FLORENCE – Is Big Bone Lick a local recreational park or hallowed scientific ground?
Depends upon whom you ask, actually. But the truth is, it’s really both.
“We (Northern Kentuckians) see it as a great recreational park and it is that, but it’s so much more,” said Pat Fox, president of Friends of Big Bone. Watching a group of 25 scientists tour what they call the “birthplace of vertebrate paleontology” in Boone County, she said, “I was wowed by their reverence for the site.”
Fox and Dr. Glen Storrs, associate vice president for collections and research at the Cincinnati Museum Center, spoke to the Florence Rotary Club on Monday, October 26, about the history of Big Bone Lick and recent improvements to the visitor center.
Aided by a $70,000 grant from the R.C. Durr Foundation, Friends of Big Bone and Cincinnati Museum Center are working together to support a three-phase revitalization of the visitor center. The first phase, completed in June, including a refurbishing of the exhibits and displays.
The second phase calls for the skeletal reconstruction of a giant ground sloth, one of the animals discovered in Ice Age sediment at Big Bone. The third phase will add 3-D presentations to the attractions, according to Fox.
“There’s been a lot of growth and interest in the park over the past 20 years,” she said. “The improvements are bringing a lot of people and new interest to the park.”
Renewed interest also is coming from the scientific community. DNA analysis and other scientific advancements have opened new avenues for exploring the Ice Age sediment and the large mammals drawn to the area by the salt licks around sulphur springs there, Storrs said.
“There are new things to be learned there about climate change and the region because of new technology,” he said.
“Scientists from all over the world have heard of this place and want to visit.
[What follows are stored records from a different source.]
(** * MiskOS kernel core: scheduler, descriptor table, path traversal,
      system-call return path, ELF loader and Ext2 directory scan.

    A shallow embedding of the C++ sources under [kernel/src] and the
    properties of them that the kernel specification states. *)

From Stdlib Require Import String Ascii.
From Stdlib Require Import ZArith List Bool Lia Permutation.
From Stdlib Require Import Init.Byte.
Import ListNotations.

Local Open Scope Z_scope.

(** ** Machine arithmetic *)

Module Machine.

(** [uint64_t] arithmetic wraps modulo 2^64. *)
Definition wrap64 (x : Z) : Z := x mod 2 ^ 64.

(** The value of a 64-bit pattern read as [int64_t]. *)
Definition signed64 (x : Z) : Z := if x <? 2 ^ 63 then x else x - 2 ^ 64.

Definition uint64 (x : Z) : Prop := 0 <= x < 2 ^ 64.

End Machine.

(** ** Kernel control flow: [Panic()] and a failed [Assert] halt the core *)

Module Halting.

(** [None] is a halted kernel ([Panic()], or an [Assert]/[KAssert] whose
    condition is false). *)
Definition Assert (c : bool) : option unit := if c then Some tt else None.

Definition bind {A B} (m : option A) (k : A -> option B) : option B :=
  match m with
  | Some a => k a
  | None => None
  end.

End Halting.

Notation "x <- m ;; k" := (Halting.bind m (fun x => k))
  (at level 61, m at next level, right associativity).
Notation "m ;;; k" := (Halting.bind m (fun _ => k))
  (at level 61, right associativity).

(** ** Vector *)

Module Vector.

Section Ops.
Context {A : Type}.

(** Modelled from the spec: [Vector.h] is not part of the sources.  The
    run queue is "an ordered sequence"; [Push] appends at the tail, [Get i]
    reads slot [i], and [Pop i] takes slot [i] out, the later slots moving
    down by one (the timer loop walks its vector from the last index to the
    first for that reason). *)
Definition Push (v : list A) (x : A) : list A := v ++ [x].

Definition GetLength (v : list A) : nat := length v.

Definition Get (d : A) (v : list A) (i : nat) : A := nth i v d.

Fixpoint Remove (i : nat) (v : list A) : list A :=
  match v with
  | [] => []
  | x :: v' =>
      match i with
      | O => v'
      | S i' => x :: Remove i' v'
      end
  end.

Definition Pop (d : A) (v : list A) (i : nat) : A * list A :=
  (Get d v i, Remove i v).

(** [v[i] = x] through the reference that [Get] returns. *)
Fixpoint Put (i : nat) (x : A) (v : list A) : list A :=
  match v with
  | [] => []
  | y :: v' =>
      match i with
      | O => x :: v'
      | S i' => y :: Put i' x v'
      end
  end.

End Ops.

End Vector.

(** ** Bytes *)

Module Bytes.

Definition byteValue (b : byte) : Z := Z.of_N (Byte.to_N b).

(** A little-endian field. *)
Definition littleEndian (bs : list byte) : Z :=
  fold_right (fun b acc => byteValue b + 256 * acc) 0 bs.

Definition byteOf (v : Z) : byte :=
  match Byte.of_N (Z.to_N (v mod 256)) with
  | Some b => b
  | None => Byte.x00
  end.

(** The characters of a [char] buffer before the first NUL: what the
    [String] and [VNode] constructors take from it. *)
Fixpoint beforeNul (bs : list byte) : list byte :=
  match bs with
  | [] => []
  | b :: bs' => if Byte.eqb b Byte.x00 then [] else b :: beforeNul bs'
  end.

End Bytes.

(** ** Memory.cpp *)

Module Mem.
Import Machine.


Definition Memory := Z -> byte.

Definition store (m : Memory) (a : Z) (b : byte) : Memory :=
  fun a' => if a' =? a then b else m a'.

(** [for (uint64_t i = 0; i < count; ++i) dest[i] = src[i];] *)
Fixpoint MemCopy_loop (n : nat) (i : Z) (destination source : Z)
  (m : Memory) : Memory :=
  match n with
  | O => m
  | S n' =>
      MemCopy_loop n' (i + 1) destination source
        (store m (destination + i) (m (source + i)))
  end.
Some of the new paradigms being studied and discussed originated at Big Bone.”
Scientists have been coming to the site for more than 275 years since the first huge mastodon bones were discovered in 1739. Among the places bones from the site are on display is Monticello, the home of Thomas Jefferson. Meriwether Lewis visited the site in 1803 and sent a box of fossils to Jefferson on his way west to Louisville to meet up with William Clark.
“I like to say the Lewis and Clark Expedition begins and ends at Big Bone Lick,” Storrs said.